= RECORDS TO PROCESS =
Record server_ok (s : server) (t : Z) : Prop := {
  so_auth : ∃ t0, t0 ≤ t ∧ am_reachable (sv_auth s) t0;
  so_sessions : ∃ t0, t0 ≤ t ∧ sm_reachable (sv_sessions s) t0;
  so_factory : factory_fine (sv_sessions s);
  so_heap : heap_fine (sv_sessions s);
  so_disk : disk_ok (sv_disk s);
  so_clients : ∀ p c, sv_clients s !! p = Some c → client_ok (sv_sessions s) (sv_disk s) c;
  so_conns : ∀ k cn, sv_conns s !! k = Some cn → conn_ok cn }.

(** What an event does to what its neighbours see. *)
Record evolves (ips : gset str) (refs : gset nat) (t : Z) (s : server) (t' : Z) (s' : server) : Prop := {
  ev_heap : heap_interferes (sv_sessions s) (sv_sessions s');
  ev_disk : disk_grows (sv_disk s) (sv_disk s');
  ev_sessions : sm_moves ips refs t (sv_sessions s) t' (sv_sessions s');
  ev_auth : am_moves ips t (sv_auth s) t' (sv_auth s') }.

Lemma so_sm s t : server_ok s t → sm_ok (sv_sessions s) t.
Proof. intros [_ (t0 & Ht & Hr) _ _ _ _ _]. by eapply sm_ok_mono, sm_reachable_ok. Qed.

Lemma moves_reachable ips refs t m t' m' :
  sm_moves ips refs t m t' m' → (∃ t0, t0 ≤ t ∧ sm_reachable m t0) → ∃ t0, t0 ≤ t' ∧ sm_reachable m' t0.
Proof. intros (ops & Hl & -> & _) (t0 & Ht & Hr). by eapply sm_reachable_run. Qed.
Lemma am_moves_reachable ips t m t' m' :
  am_moves ips t m t' m' → (∃ t0, t0 ≤ t ∧ am_reachable m t0) → ∃ t0, t0 ≤ t' ∧ am_reachable m' t0.
Proof. intros (ops & Hl & -> & _) (t0 & Ht & Hr). by eapply am_reachable_run. Qed.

= REQUIRED WORK =
Looking at the data above, return every line from the one with "so_sessions : ∃" down to the one with "am_moves ips t m", exactly and inclusively.

= WRITTEN REPLY =
  so_sessions : ∃ t0, t0 ≤ t ∧ sm_reachable (sv_sessions s) t0;
  so_factory : factory_fine (sv_sessions s);
  so_heap : heap_fine (sv_sessions s);
  so_disk : disk_ok (sv_disk s);
  so_clients : ∀ p c, sv_clients s !! p = Some c → client_ok (sv_sessions s) (sv_disk s) c;
  so_conns : ∀ k cn, sv_conns s !! k = Some cn → conn_ok cn }.

(** What an event does to what its neighbours see. *)
Record evolves (ips : gset str) (refs : gset nat) (t : Z) (s : server) (t' : Z) (s' : server) : Prop := {
  ev_heap : heap_interferes (sv_sessions s) (sv_sessions s');
  ev_disk : disk_grows (sv_disk s) (sv_disk s');
  ev_sessions : sm_moves ips refs t (sv_sessions s) t' (sv_sessions s');
  ev_auth : am_moves ips t (sv_auth s) t' (sv_auth s') }.

Lemma so_sm s t : server_ok s t → sm_ok (sv_sessions s) t.
Proof. intros [_ (t0 & Ht & Hr) _ _ _ _ _]. by eapply sm_ok_mono, sm_reachable_ok. Qed.

Lemma moves_reachable ips refs t m t' m' :
  sm_moves ips refs t m t' m' → (∃ t0, t0 ≤ t ∧ sm_reachable m t0) → ∃ t0, t0 ≤ t' ∧ sm_reachable m' t0.
Proof. intros (ops & Hl & -> & _) (t0 & Ht & Hr). by eapply sm_reachable_run. Qed.
Lemma am_moves_reachable ips t m t' m' :
  am_moves ips t m t' m' → (∃ t0, t0 ≤ t ∧ am_reachable m t0) → ∃ t0, t0 ≤ t' ∧ am_reachable m' t0.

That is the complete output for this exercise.